Currently a request to the api for filtered data is inserted into our store in a normalized fashion.
For example, getting audience-members/${audienceMemberId}/due-events
returns a set of DueEvent
s,
which are dumped in a single object that holds all due events regardless of audience member (or any
other filter properties).
Then when the list is rendered, a selector refilters the DueEvent
s stored in the heap by audienceMemberId
.
Reducer
export default (state: DueEventsState = {}, action: DueEventsAction) => {
switch (action.type) {
case RECEIVE: {
return action.payload.reduce((dueEvents, dueEvent) => {
dueEvents[dueEvent.id] = dueEvent;
return dueEvents;
}, {...state});
}
}
return state;
};
Selector
const getDueEvents = state => state.dueEvents;
const selectGroupedDueEventsByAudienceMemberId = createSelector(
getDueEvents,
dueEvents => groupBy(dueEvents, 'audienceMemberId')
);
const useAudienceMemberId = (state, audienceMemberId) => audienceMemberId;
export const selectAudienceMemberDueEvents = createSelector(
selectGroupedDueEventsByAudienceMemberId,
useAudienceMemberId,
(groupedDueEvents, audienceMemberId) => groupedDueEvents[audienceMemberId]
);
This pattern has benefits over storying each query separately: DueEvent
s used elsewhere are updated as a side affect,
and users are never presented with two versions of the same data.
In the case where the API paginates the data, the implementation is slightly more complicated. The page, the list of ids and page number, needs to be stored as well because selecting the page on the client can be slow and yield different results than the server. (This is debateable.)

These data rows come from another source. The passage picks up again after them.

(** * RSU selection for moving vehicles: link quality, connection duration,
      greedy selection and the time-expanded handover graph.

    The development embeds the decision logic of the driver scripts
    ([run_simulation_base.py], [run_simulation_smart.py],
    [run_simulation_b-aware.py], [run_i10west_simulation_base.py],
    [run_i10west_simulation_smart.py], [run_chandleraz_simulation_base.py],
    [run_chandleraz_simulation_smart.py] and
    [run_chandleraz_simulation_b-aware.py]) as Rocq functions and proves
    properties of them.

    Numbers.  Python floats are idealised as real numbers ([R]): [math.sqrt],
    [math.cos], [math.sin] and [math.radians] are the real functions, [/] is
    real division, and comparisons of floats are comparisons of reals.
    Rounding, overflow and NaN are outside the model; the one place where a
    script produces an infinite float on purpose has a type of its own
    ([XR]).  Python integers (tick counters, RSU identities, durations) are
    [Z].

    The simulator.  The scripts query the running simulator through the
    [traci] module.  One tick of its state is a record [Traci] holding what
    the queries answer; the scripts never modify it.  A run of the simulator
    is the function from the step to the state at that step. *)

From Stdlib Require Import Reals Lra Lia ZArith QArith Qreals List Bool String Sorted
  Permutation.
Import ListNotations.

Local Open Scope R_scope.

(** ** Comparisons of reals as booleans *)

Definition Rltb (a b : R) : bool := if Rlt_dec a b then true else false.
Definition Rleb (a b : R) : bool := if Rle_dec a b then true else false.
Definition Reqb (a b : R) : bool := if Req_dec_T a b then true else false.

(** ** Data shared by the scripts *)

(** [class RSU]: identity and fixed position.  (The [connected_vehicles]
    list some variants keep on the object is a log of past associations; no
    decision reads it.) *)
Record RSU : Type := mkRSU { rsu_id : Z; rsu_x : R; rsu_y : R }.

Definition Pos : Type := (R * R)%type.

(** What the simulator answers during one tick. *)
Record Traci : Type := mkTraci {
  getIDList : list string;
  getPosition : string -> Pos;
  getSpeed : string -> R;
  getAngle : string -> R;
  getLength : string -> R;
  getWidth : string -> R
}.

(** [math.sqrt((p[0] - rsu.x) ** 2 + (p[1] - rsu.y) ** 2)] *)
Definition distance_to (p : Pos) (rsu : RSU) : R :=
  sqrt ((fst p - rsu_x rsu) ^ 2 + (snd p - rsu_y rsu) ^ 2).

(** [math.dist(p, q)] *)
Definition math_dist (p q : Pos) : R :=
  sqrt ((fst p - fst q) ^ 2 + (snd p - snd q) ^ 2).

(** [math.radians] *)
Definition radians (deg : R) : R := deg * PI / 180.

(** The bounding-box test shared by the obstacle checks:
    [min(p[0], rsu.x) <= o[0] <= max(p[0], rsu.x) and
     min(p[1], rsu.y) <= o[1] <= max(p[1], rsu.y)]. *)
Definition in_los_box (p : Pos) (rsu : RSU) (o : Pos) : bool :=
  (Rleb (Rmin (fst p) (rsu_x rsu)) (fst o) && Rleb (fst o) (Rmax (fst p) (rsu_x rsu)))
  && (Rleb (Rmin (snd p) (rsu_y rsu)) (snd o) && Rleb (snd o) (Rmax (snd p) (rsu_y rsu))).

(** [range(start, stop, step)]; [None] is Python's [ValueError] for a zero
    step. *)
Definition range_len (start stop step : Z) : Z :=
  if (0 <? step)%Z then
    if (start <? stop)%Z then ((stop - start - 1) / step + 1)%Z else 0%Z
  else
    if (stop <? start)%Z then ((start - stop - 1) / (- step) + 1)%Z else 0%Z.

Definition py_range (start stop step : Z) : option (list Z) :=
  if (step =? 0)%Z then None
  else Some (map (fun i => (start + Z.of_nat i * step)%Z)
                 (seq 0 (Z.to_nat (range_len start stop step)))).

Example py_range_10_3 : py_range 1 11 3 = Some [1; 4; 7; 10]%Z.
Proof. reflexivity. Qed.

(** [range(start, stop)], the form with step 1, which cannot fail. *)
Definition range2 (start stop : Z) : list Z :=
  map (fun i => (start + Z.of_nat i)%Z) (seq 0 (Z.to_nat (stop - start))).

Example range2_1_11 : range2 1 11 = [1; 2; 3; 4; 5; 6; 7; 8; 9; 10]%Z.
Proof. reflexivity. Qed.

(** ** The tick loop of the driver scripts

    [sim step] is the state of the simulator after the call
    [traci.simulationStep()] of iteration [step]; the scripts only read
    it. *)
Definition Simulator : Type := Z -> Traci.

(** [if best_rsu: log_writer.writerow(row)]: the rows written, none or one. *)
Definition written {A : Type} (row : option A) : list A :=
  match row with
  | Some r => [r]
  | None => []
  end.

Section TickLoop.
Context {Row : Type}.

(** The rows the body of [for vehicle_id in vehicle_ids] writes for one
    vehicle. *)
Variable vehicle_rows : Traci -> Z -> string -> list Row.

(** [vehicle_ids = traci.vehicle.getIDList(); for vehicle_id in vehicle_ids: ...] *)
Definition step_rows (traci : Traci) (step : Z) : list Row :=
  flat_map (vehicle_rows traci step) (getIDList traci).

But all this data can build up. On the web we often don't worry about memory leaks like this because they're slow to build and likely not to cause a problem before the user closes or refreshes the tab. Ideally, though, we wouldn't leave the possibility of replicating the entire db in client memory.
It seems that we need some sort of TTL on our redux data, but this leaves us with some open questions.
- How and when would we cull this data?
- On an interval?
- On get? (This doesn't fully solve the memory bloat problem.)
- How would we handle normalized dependencies when data is randomly culled?
- If a dependency is missing, we could assume that parent data needs to itself be culled.
- We could keep some sort of
WeakMap
reference between data objects and their dependents.
- Would removing our normalizations and just keeping queries with TTLs greatly simplify this process?